:: Work item ::
Beginning at the top of the data below, write out every line exactly until you reach the line with "- exists s. split; [|done]. rewrite", and include that line.

:: Provided data ::
Lemma Enumerate_first s E o n u E' : represents cmp s E o -> E = (n, u) :: E' ->
  exists s', RtlEnumerateGenericTable true s = Some (UserDataOf n, s') /\
    represents cmp s' E o /\ TableRoot (Table s') = n.
Proof.
  intros Hrep HE. destruct (rep_tree _ _ _ _ Hrep) as (t & Ht).
  assert (Hn : n ∈ E.*1) by (rewrite HE; left).
  destruct (run_splay cmp s E o n Hrep Hn) as (h & Hrun & Hrep').
  destruct (node_pos s E o n Hrep Hn) as [Hnn _].
  exists (set_root s n h). split; [|done].
  pose proof (first_part _ _ _ _ Ht ltac:(rewrite HE; done)) as Hfirst. rewrite HE in Hfirst. cbn in Hfirst.
  unfold RtlEnumerateGenericTable. rewrite run_empty, (root_null_iff s E o Hrep), HE, run_table.
  rewrite (run_step _ _ n (set_root s n h)).
  - unfold mret, TM_ret. by rewrite Hnn.
  - rewrite (run_links_read _ _ n) by exact Hfirst. apply Hrun.
Qed.

Lemma Enumerate_next s E o E1 n u E2 : represents cmp s E o -> E = E1 ++ (n, u) :: E2 ->
  TableRoot (Table s) = n ->
  exists s', RtlEnumerateGenericTable false s = Some (ptr (head E2.*1), s') /\
    represents cmp s' E o /\ TableRoot (Table s') = hd n E2.*1.
Proof.
  intros Hrep HE Hroot. destruct (rep_tree _ _ _ _ Hrep) as (t & Ht).
  pose proof (succ_part _ _ _ _ _ _ _ _ Ht HE) as Hsucc.
  assert (Hemp : (TableRoot (Table s) =? NULL) = false).
  { rewrite (root_null_iff s E o Hrep), HE. by destruct E1. }
  unfold RtlEnumerateGenericTable. rewrite run_empty, Hemp, run_table, Hroot.
  destruct E2 as [|[n2 u2] E2]; cbn [hd head ptr fmap list_fmap fst] in *.
  - exists s. split; [|done]. rewrite (run_step _ _ NULL s); [done|].
    by rewrite (run_links_read _ _ NULL) by exact Hsucc.
  - assert (Hn : n2 ∈ E.*1) by (rewrite HE, fmap_app; cbn; set_solver).
    destruct (run_splay cmp s E o n2 Hrep Hn) as (h & Hrun & Hrep').
    destruct (node_pos s E o n2 Hrep Hn) as [Hnn _].
    exists (set_root s n2 h). split; [|done]. rewrite (run_step _ _ n2 (set_root s n2 h)).
    + unfold mret, TM_ret. by rewrite Hnn.
    + rewrite (run_links_read _ _ n2) by exact Hsucc. rewrite Hnn. cbn [negb]. rewrite run_assoc. apply Hrun.
Qed.

(** The loop the description of RtlEnumerateGenericTable gives for its use. *)
Fixpoint enumerate_next (fuel : nat) : TM U (list Z) :=
  match fuel with
  | O => tfault
  | S fuel => p ← RtlEnumerateGenericTable false;
      if p =? NULL then mret [] else rest ← enumerate_next fuel; mret (p :: rest)
  end.
Definition enumerate_all (fuel : nat) : TM U (list Z) :=
  p ← RtlEnumerateGenericTable true;
  if p =? NULL then mret [] else rest ← enumerate_next fuel; mret (p :: rest).

Lemma enumerate_next_spec E o E2 : forall s E1 n u fuel, represents cmp s E o -> E = E1 ++ (n, u) :: E2 ->
  TableRoot (Table s) = n -> (length E2 < fuel)%nat ->
  exists s', enumerate_next fuel s = Some (UserDataOf <$> E2.*1, s') /\ represents cmp s' E o.
Proof.
  induction E2 as [|[n2 u2] E2 IH]; intros s E1 n u [|fuel] Hrep HE Hroot Hf; cbn in Hf; try lia;
    destruct (Enumerate_next s E o _ _ _ _ Hrep HE Hroot) as (s' & Hs & Hrep' & Hroot');
    cbn [enumerate_next]; unfold mbind at 1, TM_bind at 1; rewrite Hs.
  - by exists s'.
  - cbn [head ptr fmap list_fmap fst].
    assert (Hn : n2 ∈ E.*1) by (rewrite HE, fmap_app; cbn; set_solver).
    rewrite (proj2 (node_pos s E o n2 Hrep Hn)).
    destruct (IH s' (E1 ++ [(n, u)]) n2 u2 fuel) as (s2 & Hs2 & Hrep2);
      [done|by rewrite HE, <- app_assoc|done|lia|].
    exists s2. split; [|done]. unfold mbind, TM_bind. by rewrite Hs2.
Qed.

Lemma enumerate_all_spec s E o fuel : represents cmp s E o -> (length E <= fuel)%nat ->
  exists s', enumerate_all fuel s = Some (UserDataOf <$> E.*1, s') /\ represents cmp s' E o.
Proof.
  intros Hrep Hf. unfold enumerate_all. destruct E as [|[n u] E0].
  - exists s. split; [|done]. unfold RtlEnumerateGenericTable, RtlIsGenericTableEmpty, get_table, mbind, TM_bind, mret, TM_ret.
    by rewrite (root_null_iff s [] o Hrep).
  - destruct (Enumerate_first s _ o n u E0 Hrep eq_refl) as (s' & Hs & Hrep' & Hroot).
    rewrite (run_step _ _ _ _ _ Hs), (proj2 (node_pos s _ o n Hrep ltac:(left))).
    destruct (enumerate_next_spec ((n, u) :: E0) o E0 s' [] n u fuel) as (s2 & Hs2 & Hrep2); try done.
    exists s2. split; [|done]. by rewrite (run_step _ _ _ _ _ Hs2).
Qed.

Lemma WithoutSplaying_spec s E o E1 n u E2 : represents cmp s E o -> E = E1 ++ (n, u) :: E2 ->
  RtlEnumerateGenericTableWithoutSplaying n s = Some ((ptr (head E2.*1), hd n E2.*1), s) /\
  RtlEnumerateGenericTableWithoutSplaying NULL s = Some ((ptr (head E.*1), hd NULL E.*1), s).
Proof.
  intros Hrep HE. destruct (rep_tree _ _ _ _ Hrep) as (t & Ht).
  pose proof (succ_part _ _ _ _ _ _ _ _ Ht HE) as Hsucc.
  assert (Hne : E <> []) by (rewrite HE; by destruct E1).
  pose proof (first_part _ _ _ _ Ht Hne) as Hfirst.
  assert (Hemp : (TableRoot (Table s) =? NULL) = false).
  { rewrite (root_null_iff s E o Hrep), HE. by destruct E1. }
  assert (Hnn : forall m, m ∈ E.*1 -> (m =? NULL) = false) by (intros m Hm; by apply (node_pos s E o m Hrep)).
  unfold RtlEnumerateGenericTableWithoutSplaying. rewrite !run_empty, Hemp, !run_table. split.
  - rewrite (Hnn n) by (rewrite HE; apply in_keys).
    rewrite run_assoc, (run_links_read _ _ (hd NULL E2.*1)), run_ret by exact Hsucc.
    destruct E2 as [|[n2 u2] E2]; [done|]. cbn [hd head fmap list_fmap fst]. unfold mret, TM_ret.
    by rewrite (Hnn n2) by (rewrite HE, fmap_app; cbn; set_solver).
  - rewrite Z.eqb_refl. rewrite run_assoc, (run_links_read _ _ (hd NULL E.*1)), run_ret by exact Hfirst.
    clear HE. destruct E as [|[n2 u2] E0]; [done|]. cbn [hd head fmap list_fmap fst]. unfold mret, TM_ret.
    by rewrite (Hnn n2) by left.
Qed.

(** *** The i-th element inserted *)

Lemma walk_flink_spec h h0 (L : list Z) n : forall i a b, list_in h h0 L -> (h0 :: L) !! i = Some a ->
  (h0 :: L) !! (i + n)%nat = Some b -> walk_flink n a h = Some (b, h).
Proof.
  induction n as [|n IH]; intros i a b Hin Ha Hb; cbn [walk_flink].
  - rewrite Nat.add_0_r in Hb. by simplify_eq.
  - destruct (ring_flink h0 L i a Ha) as (bl & Hr).
    assert (is_Some ((h0 :: L) !! S i)) as [c Hc].
    { apply lookup_lt_is_Some. apply lookup_lt_Some in Hb. lia. }
    rewrite Hc in Hr. cbn [default] in Hr. unfold mbind, M_bind.
    assert (Hg : get_Flink a h = Some (c, h)).
    { apply (triple_read (ring h0 L)); [|done]. apply triple_tail. eapply r_Flink; [exact Hr|]. apply triple_ret. }
    rewrite Hg. apply (IH (S i)); [done|done|]. by rewrite Nat.add_succ_comm.
Qed.

Lemma walk_blink_spec h h0 (L : list Z) n : forall i a b, list_in h h0 L -> (h0 :: L) !! (i + n)%nat = Some a ->
  (h0 :: L) !! i = Some b -> walk_blink n a h = Some (b, h).
Proof.
  induction n as [|n IH]; intros i a b Hin Ha Hb; cbn [walk_blink].
  - rewrite Nat.add_0_r in Ha. by simplify_eq.
  - rewrite Nat.add_succ_r in Ha. destruct (ring_blink h0 L (i + n) a Ha) as (c & f & Hc & Hr).
    assert (Hg : get_Blink a h = Some (c, h)).
    { apply (triple_read (ring h0 L)); [|done]. apply triple_tail. eapply r_Blink; [exact Hr|]. apply triple_ret. }
    unfold mbind, M_bind. rewrite Hg. by apply (IH i).
Qed.

(** Walking backwards from the head starts at the last entry. *)
Lemma walk_blink_head h h0 (L : list Z) n i b : list_in h h0 L -> (i + n = length L)%nat ->
  (h0 :: L) !! i = Some b -> walk_blink (S n) h0 h = Some (b, h).
Proof.
  intros Hin Hi Hb. destruct (ring_blink_head h0 L) as (c & f & Hc & Hr). cbn [walk_blink].
  assert (Hg : get_Blink h0 h = Some (c, h)).
  { apply (triple_read (ring h0 L)); [|done]. apply triple_tail. eapply r_Blink; [exact Hr|]. apply triple_ret. }
  unfold mbind, M_bind. rewrite Hg. apply (walk_blink_spec h h0 L n i); [done|by rewrite Hi|done].
Qed.
(** ** Rebalancing

    [rebalance t] is the tree RebalanceNode leaves in the place of [t], with the
    result of the routine; it is defined where the longer side has the nodes that
    are to be promoted. *)

Definition rebalance (t : tree) : option (bool * tree) :=
  match t with
  | Leaf => None
  | Node l Q a r =>
      if a =? 1 then
        match r with
        | Leaf => None
        | Node rl R b rr =>
            if b =? 1 then Some (false, Node (Node l Q 0 rl) R 0 rr)
            else if b =? -1 then
              match rl with
              | Leaf => None
              | Node pl P c pr => Some (false,
                  Node (Node l Q (if c =? 1 then -1 else 0) pl) P 0 (Node pr R (if c =? -1 then 1 else 0) rr))
              end
            else Some (true, Node (Node l Q 1 rl) R (-1) rr)
        end
      else if a =? -1 then
        match l with
        | Leaf => None
        | Node ll R b lr =>
            if b =? -1 then Some (false, Node ll R 0 (Node lr Q 0 r))
            else if b =? 1 then
              match lr with
              | Leaf => None
              | Node pl P c pr => Some (false,
                  Node (Node ll R (if c =? 1 then -1 else 0) pl) P 0 (Node pr Q (if c =? -1 then 1 else 0) r))
              end
            else Some (true, Node ll R 1 (Node lr Q (-1) r))
        end
      else None
  end.

(** [m_at rule l x b r k] reads a field of the node [x] at the path [k];
    [m_bal l x b r k v] writes its balance. *)
Ltac m_at rule l x b r k := eapply (rule _ l x b r k _ []); [by rewrite app_nil_r|].
Ltac m_opp := change (- (1)) with (-1); change (- (-1)) with 1.
Ltac m_bal l x b r k v :=
  eapply (fun H => r_set_Balance l x b r k _ [] H v (cells (plug (Node l x v r) k)));
  [by rewrite app_nil_r..|].

Section Rebalance.
Context (l m n r : tree) (Q R P c : Z) (f : frame) (k : list frame).

Lemma t_case1_right : triple (cells (plug (Node l Q 1 (Node m R 1 r)) (f :: k))) (RebalanceNode Q) false
  (cells (plug (Node (Node l Q 0 m) R 0 r) (f :: k))).
Proof.
  unfold RebalanceNode. m_at @r_Balance l Q 1 (Node m R 1 r) (f :: k). cbn [Z.eqb Pos.eqb].
  m_at @avl_r_RightChild l Q 1 (Node m R 1 r) (f :: k). cbn [root].
  m_at @r_Balance m R 1 r (CR l Q 1 :: f :: k). cbn [Z.eqb Pos.eqb].
  eapply triple_bind; [apply (t_PromoteNode_right l m r R 1 Q 1 f k)|].
  m_bal (Node l Q 1 m) R 1 r (f :: k) 0. m_bal l Q 1 m (CL R 0 r :: f :: k) 0. apply triple_ret.
Qed.

Lemma t_case1_left : triple (cells (plug (Node (Node l R (-1) m) Q (-1) r) (f :: k))) (RebalanceNode Q) false
  (cells (plug (Node l R 0 (Node m Q 0 r)) (f :: k))).
Proof.
  unfold RebalanceNode. m_at @r_Balance (Node l R (-1) m) Q (-1) r (f :: k). cbn [Z.eqb Pos.eqb].
  m_at @avl_r_LeftChild (Node l R (-1) m) Q (-1) r (f :: k). cbn [root].
  m_at @r_Balance l R (-1) m (CL Q (-1) r :: f :: k). cbn [Z.eqb Pos.eqb].
  eapply triple_bind; [apply (t_PromoteNode_left l m r R (-1) Q (-1) f k)|].
  m_bal l R (-1) (Node m Q (-1) r) (f :: k) 0. m_bal m Q (-1) r (CR l R 0 :: f :: k) 0. apply triple_ret.
Qed.

Lemma t_case2_right :
  triple (cells (plug (Node l Q 1 (Node (Node m P c n) R (-1) r)) (f :: k))) (RebalanceNode Q) false
  (cells (plug (Node (Node l Q (if c =? 1 then -1 else 0) m) P 0
                     (Node n R (if c =? -1 then 1 else 0) r)) (f :: k))).
Proof.
  unfold RebalanceNode. m_at @r_Balance l Q 1 (Node (Node m P c n) R (-1) r) (f :: k). cbn [Z.eqb Pos.eqb].
  m_at @avl_r_RightChild l Q 1 (Node (Node m P c n) R (-1) r) (f :: k). cbn [root].
  m_at @r_Balance (Node m P c n) R (-1) r (CR l Q 1 :: f :: k). m_opp. cbn [Z.eqb Pos.eqb].
  m_at @avl_r_LeftChild (Node m P c n) R (-1) r (CR l Q 1 :: f :: k). cbn [root].
  eapply triple_bind; [apply (t_PromoteNode_left m n r P c R (-1) (CR l Q 1) (f :: k))|].
  eapply triple_bind; [apply (t_PromoteNode_right l m (Node n R (-1) r) P c Q 1 f k)|].
  m_bal l Q 1 m (CL P c (Node n R (-1) r) :: f :: k) 0.
  m_bal n R (-1) r (CR (Node l Q 0 m) P c :: f :: k) 0.
  m_at @r_Balance (Node l Q 0 m) P c (Node n R 0 r) (f :: k). m_opp.
  destruct (Z.eqb_spec c 1) as [->|_]; [|destruct (Z.eqb_spec c (-1)) as [->|_]].
  - m_bal l Q 0 m (CL P 1 (Node n R 0 r) :: f :: k) (-1).
    m_bal (Node l Q (-1) m) P 1 (Node n R 0 r) (f :: k) 0. apply triple_ret.
  - m_bal n R 0 r (CR (Node l Q 0 m) P (-1) :: f :: k) 1.
    m_bal (Node l Q 0 m) P (-1) (Node n R 1 r) (f :: k) 0. apply triple_ret.
  - eapply triple_bind; [apply triple_ret|].
    m_bal (Node l Q 0 m) P c (Node n R 0 r) (f :: k) 0. apply triple_ret.
Qed.
(* ===== verification/RtlAvlTableOps.v ===== *)
(** * Generic tables on balanced trees: the operations implement a dictionary

    Each routine of [RtlAvlTable] against the dictionary that the enumeration cuts
    in two: insertion (new element, duplicate, failed allocation), deletion,
    lookup, the four enumerations.  The refinement theorem covers sequences of
    requests; a table of integers runs them. *)

From Stdlib Require Import Sorted.
From S2P Require Import Prelude RtlHeap RtlGenTable RtlGenTableOps RtlAvl RtlAvlTree RtlAvlTable.
From stdpp Require Import gmap list_tactics sets.
#[local] Open Scope Z_scope.

Module AvlTableOps.
Import Avl AvlTree.
Import GenTable(RTL_GENERIC_COMPARE_RESULTS(..), TABLE_SEARCH_RESULT(..), MAXULONG,
  CompareOrder, cmp_opp, cmp_trans, cmp_eq, dict_find, dict_insert, dict_delete, above, below,
  dict_absent, dict_present, sorted, sorted_cut, above_rest, below_rest, equal_rest, fmap_split).
Import GenTableOps(owns_fresh, sorted_insert, sorted_remove).
Import AvlTable.

(** ** Insertion into the tree *)

(** [*ptr = p] for the pointer of the node above that is NULL. *)
Definition set_child (f : frame) (p : Z) : BM unit :=
  match f with CL a _ _ => set_LeftChild a p | CR _ a _ => set_RightChild a p end.

Lemma t_attach_leaf f k p v {B} (m : unit -> BM B) s post :
  triple (cells (plug (Node Leaf p 0 Leaf) (f :: k)) ++ []) (m tt) s post ->
  triple ((p, v) :: cells (plug Leaf (f :: k)))
    (modify p (fun _ => mkLinks NULL NULL NULL 0);; set_child f p;; set_Parent p (node_of f) ≫= m) s post.
Proof.
  intros Ht.
  assert (Hp : (p, v) :: cells (plug Leaf (f :: k)) ≡ₚ
    (p, v) :: frame_cell (parent_of (top (node_of f) k) k) NULL f ::
      links_of (node_of f) (other_of f) ++ slinks (node_of f) k (top (node_of f) k)).
  { by rewrite cells_open. }
  eapply triple_perm; [exact Hp|reflexivity|]. m_write.
  assert (Hq : cells (plug (Node Leaf p 0 Leaf) (f :: k)) ++ [] ≡ₚ
    (p, mkLinks (node_of f) NULL NULL 0) :: frame_cell (parent_of (top (node_of f) k) k) p f ::
      links_of (node_of f) (other_of f) ++ slinks (node_of f) k (top (node_of f) k)).
  { by rewrite app_nil_r, cells_open. }
  destruct f as [a b r|l a b]; cbn [set_child frame_cell node_of] in *; m_write; m_write;
    (eapply triple_perm; [|reflexivity|exact Ht]); symmetry; exact Hq.
Qed.

Lemma bind_inv {V A B} (m : M V A) (k : A -> M V B) h r h' :
  (m ≫= k) h = Some (r, h') -> exists x h1, m h = Some (x, h1) /\ k x h1 = Some (r, h').
Proof. unfold mbind, M_bind. destruct (m h) as [[x h1]|]; [|done]. intros Hk. by exists x, h1. Qed.

(** The steps of an insertion on the links, up to the end of the loop. *)
Lemma avl_insert_links h H hb f k p v D : let t := plug Leaf (f :: k) in
  owns (cells (Node Leaf H hb t)) h -> avl t ->
  h !! p = Some v -> p ∉ H :: inorder t -> p <> NULL ->
  exists h1 h2 h3 h4 h5 t' (g : bool), modify p (fun _ => mkLinks NULL NULL NULL 0) h = Some (tt, h1) /\
    set_child f p h1 = Some (tt, h2) /\ set_Parent p (node_of f) h2 = Some (tt, h3) /\
    set_Balance H (-1) h3 = Some (tt, h4) /\
    with_fuel (fun fuel => insert_loop fuel H p (node_of f) D) h4 = Some (if g then u32 (D + 1) else D, h5) /\
    owns (cells (Node Leaf H (if g then 0 else -1) t')) h5 /\ avl t' /\
    inorder t' = before (f :: k) ++ p :: after (f :: k) /\ height t' = height t + (if g then 1 else 0).
Proof.
  intros t Hin Ha Hv Hp Hn. apply avl_plug in Ha as [_ Hf].
  destruct (insert_loop_correct H D (f :: k) (Node Leaf p 0 Leaf) 0) as (t' & g & Ht & E1 & E2 & E3);
    [done|done|done|done|cbn; lia|].
  assert (Hrun : triple ((p, v) :: cells (Node Leaf H hb t))
    (modify p (fun _ => mkLinks NULL NULL NULL 0);; set_child f p;; set_Parent p (node_of f);;
     set_Balance H (-1);; with_fuel (fun fuel => insert_loop fuel H p (node_of f) D))
    (if g then u32 (D + 1) else D) (cells (Node Leaf H (if g then 0 else -1) t') ++ [])).
  { unfold t. rewrite <- plug_head. apply (t_attach_leaf f (k ++ [top_frame H hb])).
    apply (r_set_head_Balance _ (f :: k)). apply (avl_triple_fuel _ _ _ _ (length (f :: k))).
    - etransitivity; [|apply cells_length]. rewrite length_app. lia.
    - intros fuel Hfuel. by apply Ht. }
  destruct (Hrun h) as (h5 & Hm & Ho & _).
  { apply owns_fresh; [done| |done|done]. unfold cells. rewrite avl_links_keys. cbn. exact Hp. }
  rewrite app_nil_r in Ho.
  apply bind_inv in Hm as ([] & h1 & M1 & Hm). apply bind_inv in Hm as ([] & h2 & M2 & Hm).
  apply bind_inv in Hm as ([] & h3 & M3 & Hm). apply bind_inv in Hm as ([] & h4 & M4 & Hm).
  exists h1, h2, h3, h4, h5, t', g. rewrite avl_inorder_plug in E2. split_and!; try done.
  rewrite E3. unfold t. by rewrite height_plug.
Qed.

Lemma insert_links_empty h H hb p v : owns (cells (Node Leaf H hb Leaf)) h ->
  h !! p = Some v -> p <> H -> p <> NULL ->
  exists h1 h2 h3, modify p (fun _ => mkLinks NULL NULL NULL 0) h = Some (tt, h1) /\
    set_RightChild H p h1 = Some (tt, h2) /\ set_Parent p H h2 = Some (tt, h3) /\
    owns (cells (Node Leaf H hb (Node Leaf p 0 Leaf))) h3.
Proof.
  intros Hin Hv Hp Hn.
  destruct (t_attach_leaf (top_frame H hb) [] p v mret tt (cells (Node Leaf H hb (Node Leaf p 0 Leaf)) ++ []))
    with (h := h) as (h3 & Hm & Ho & _); [apply triple_ret| |].
  { apply owns_fresh; [done| |done|done]. cbn. by rewrite list_elem_of_singleton. }
  rewrite app_nil_r in Ho. apply bind_inv in Hm as ([] & h1 & M1 & Hm). apply bind_inv in Hm as ([] & h2 & M2 & Hm).
  apply bind_inv in Hm as ([] & h3' & M3 & Hm). injection Hm as <-. by exists h1, h2, h3'.
Qed.

(** ** The operations *)

(** The pointer handed to the user. *)
Definition ptr (r : option Z) : Z := match r with Some n => UserDataOf n | None => NULL end.

(** The fields that insertion leaves alone. *)
Definition same_marks {U} (s s' : state U) : Prop :=
  RestartKey (Table s') = RestartKey (Table s) /\ DeleteCount (Table s') = DeleteCount (Table s) /\
  OrderedPointer (Table s') = OrderedPointer (Table s) /\ WhichOrderedElement (Table s') = WhichOrderedElement (Table s).

Section Insert.
Context {U : Type} (cmp : U -> U -> RTL_GENERIC_COMPARE_RESULTS) `{!CompareOrder cmp}.
Context (alloc : mem U -> Z * mem U) `{!Allocator alloc}.
Context (uninit : Z).
Implicit Types (s : state U) (E : list (Z * U)).

Lemma avl_run_alloc {B} s p m (k : Z -> TM U B) : alloc (Mem s) = (p, m) ->
  (allocate alloc ≫= k) s = k p (mkState (Table s) m).
Proof. intros Ha. unfold mbind, TM_bind, allocate. by rewrite Ha. Qed.

Lemma avl_run_data_write {B} s a v b (k : unit -> TM U B) : a <> NULL -> Data (Mem s) !! a = Some v ->
  (on_data (modify a (fun _ => b)) ≫= k) s = k tt (mkState (Table s) (mkMem (Links (Mem s)) (<[a := b]> (Data (Mem s))))).
Proof. intros Ha Hv. unfold mbind, TM_bind, on_data, modify. apply Z.eqb_neq in Ha. by rewrite Ha, Hv. Qed.

Lemma holds_weaken s E m : holds cmp s E -> Links (Mem s) ⊆ Links m -> Data (Mem s) ⊆ Data m ->
  holds cmp (mkState (Table s) m) E.
Proof.
  intros [(hb & t & [[T1 T2 T3] T4 T5 T6]) H2 H3 H4 H5] S1 S2. split; [..|done|done|done]; cbn.
  - exists hb, t. split; [split; [done..|]|done..]. intros a v Hin. eapply lookup_weaken; [by apply T3|done].
  - eapply Forall_impl; [exact H2|]. cbn. intros e [? Hl]. split; [done|]. by eapply lookup_weaken.
Qed.

(** A node that is not in use is not a node of the table. *)
Lemma avl_fresh_node s E hb t p : tree_part (Links (Mem s)) (Table s) E hb t -> Links (Mem s) !! p = None ->
  p ∉ BalancedRoot (Table s) :: inorder t.
Proof.
  intros [Ht _ _ _] Hp Hin. change (_ :: inorder t) with (inorder (Node Leaf (BalancedRoot (Table s)) hb t)) in Hin.
  rewrite <- (avl_links_keys (BalancedRoot (Table s))) in Hin. apply list_elem_of_fmap in Hin as ((a & v) & -> & Hv).
  apply (owns_lookup _ _ Ht) in Hv. cbn in Hp. congruence.
Qed.

Lemma avl_data_insert h E1 E2 p b : data_part h (E1 ++ E2) -> p ∉ (E1 ++ E2).*1 -> 0 < p ->
  data_part (<[UserDataOf p := b]> h) (E1 ++ (p, b) :: E2).
Proof.
  unfold data_part. intros Hd Hp Hpos.
  assert (Hk : Forall (fun e : Z * U => 0 < e.1 /\ (<[UserDataOf p:=b]> h) !! UserDataOf e.1 = Some e.2) (E1 ++ E2)).
  { apply Forall_forall. intros e He. rewrite Forall_forall in Hd. destruct (Hd e He) as [H1 H2].
    split; [done|]. rewrite lookup_insert_ne; [done|]. unfold UserDataOf. intros Hx.
    apply Hp. replace p with e.1 by lia. by apply list_elem_of_fmap_2. }
  apply Forall_app in Hk as [K1 K2]. apply Forall_app. split; [done|]. constructor; [|done].
  cbn. split; [done|]. apply lookup_insert_eq.
Qed.

(** The state after a successful insertion, before and after the copy of the
    user's buffer. *)
Definition linked (s : state U) (d : Z) (h : heap RTL_BALANCED_LINKS) (hd0 : heap U) : state U :=
  mkState (mkTable (BalancedRoot (Table s)) (OrderedPointer (Table s)) (WhichOrderedElement (Table s))
    (NumberGenericTableElements (Table s) + 1) d (RestartKey (Table s)) (DeleteCount (Table s))) (mkMem h hd0).
Definition inserted (s : state U) (p : Z) (b : U) (d : Z) (h : heap RTL_BALANCED_LINKS) (hd0 : heap U) : state U :=
  linked s d h (<[UserDataOf p := b]> hd0).

Lemma holds_inserted s E1 E2 p b m d h hb t : holds cmp s (E1 ++ E2) -> Data (Mem s) ⊆ Data m ->
  p ∉ (E1 ++ E2).*1 -> 0 < p -> Z.of_nat (length (E1 ++ E2)) < MaxElements ->
  Forall (below cmp b) E1 -> Forall (above cmp b) E2 ->
  owns (cells (Node Leaf (BalancedRoot (Table s)) hb t)) h -> avl t -> inorder t = (E1 ++ (p, b) :: E2).*1 -> d = height t ->
  holds cmp (inserted s p b d h (Data m)) (E1 ++ (p, b) :: E2).
Proof.
  intros Hh S2 Hp Hpos Hlen H1 H2 Ho Ha Hi Hd. split; cbn.
  - by exists hb, t.
  - apply avl_data_insert; [|done|done].
    eapply Forall_impl; [exact (rep_data _ _ _ Hh)|]. cbn. intros e [? Hx]. split; [done|]. by eapply lookup_weaken.
  - apply sorted_insert; [done|apply Hh|done|done].
  - rewrite (rep_number _ _ _ Hh), !length_app. cbn. lia.
  - rewrite !length_app in *. cbn. lia.
Qed.

(** The end of the insertion. *)
Lemma run_new_end b p s1 E' : holds cmp (mkState (Table s1) (mkMem (Links (Mem s1)) (<[UserDataOf p := b]> (Data (Mem s1))))) E' ->
  is_Some (Data (Mem s1) !! UserDataOf p) -> 0 < p ->
  (on_data (modify (UserDataOf p) (fun _ => b));; check_fill;; mret (UserDataOf p, true)) s1 =
  Some ((UserDataOf p, true), mkState (Table s1) (mkMem (Links (Mem s1)) (<[UserDataOf p := b]> (Data (Mem s1))))).
Proof using U.
  intros Hh1 [v Hv] Hpos. rewrite (avl_run_data_write _ _ v) by (try done; unfold UserDataOf, NULL; lia).
  by rewrite (run_check_fill _ _ _ _ Hh1).
Qed.
(** A new element, with a node [p] from the allocation routine. *)
Section New.
Context (s : state U) (E : list (Z * U)) (b : U) (p : Z) (m : mem U).
Hypotheses (Hh : holds cmp s E) (Hlen : Z.of_nat (length E) < MaxElements).
Hypotheses (Ha : alloc (Mem s) = (p, m)) (Hp : p <> NULL).

Lemma new_node : 0 < p /\ (p ∉ E.*1) /\ p <> BalancedRoot (Table s) /\ exists v d, Links m !! p = Some v /\ Data m !! UserDataOf p = Some d.
Proof using Type*.
  destruct (alloc_fresh _ _ _ Ha Hp) as (Hpos & F1 & F2 & [v Hv] & [d Hd]).
  destruct (rep_tree _ _ _ Hh) as (hb & t & Ht). pose proof (avl_fresh_node _ _ _ _ _ Ht F1) as Hfr.
  rewrite <- (tp_order _ _ _ _ _ Ht). apply not_elem_of_cons in Hfr as [Hr Hfr]. split_and!; [done..|by exists v, d].
Qed.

:: Response area ::
Lemma Enumerate_first s E o n u E' : represents cmp s E o -> E = (n, u) :: E' ->
  exists s', RtlEnumerateGenericTable true s = Some (UserDataOf n, s') /\
    represents cmp s' E o /\ TableRoot (Table s') = n.
Proof.
  intros Hrep HE. destruct (rep_tree _ _ _ _ Hrep) as (t & Ht).
  assert (Hn : n ∈ E.*1) by (rewrite HE; left).
  destruct (run_splay cmp s E o n Hrep Hn) as (h & Hrun & Hrep').
  destruct (node_pos s E o n Hrep Hn) as [Hnn _].
  exists (set_root s n h). split; [|done].
  pose proof (first_part _ _ _ _ Ht ltac:(rewrite HE; done)) as Hfirst. rewrite HE in Hfirst. cbn in Hfirst.
  unfold RtlEnumerateGenericTable. rewrite run_empty, (root_null_iff s E o Hrep), HE, run_table.
  rewrite (run_step _ _ n (set_root s n h)).
  - unfold mret, TM_ret. by rewrite Hnn.
  - rewrite (run_links_read _ _ n) by exact Hfirst. apply Hrun.
Qed.

Lemma Enumerate_next s E o E1 n u E2 : represents cmp s E o -> E = E1 ++ (n, u) :: E2 ->
  TableRoot (Table s) = n ->
  exists s', RtlEnumerateGenericTable false s = Some (ptr (head E2.*1), s') /\
    represents cmp s' E o /\ TableRoot (Table s') = hd n E2.*1.
Proof.
  intros Hrep HE Hroot. destruct (rep_tree _ _ _ _ Hrep) as (t & Ht).
  pose proof (succ_part _ _ _ _ _ _ _ _ Ht HE) as Hsucc.
  assert (Hemp : (TableRoot (Table s) =? NULL) = false).
  { rewrite (root_null_iff s E o Hrep), HE. by destruct E1. }
  unfold RtlEnumerateGenericTable. rewrite run_empty, Hemp, run_table, Hroot.
  destruct E2 as [|[n2 u2] E2]; cbn [hd head ptr fmap list_fmap fst] in *.
  - exists s. split; [|done]. rewrite (run_step _ _ NULL s); [done|].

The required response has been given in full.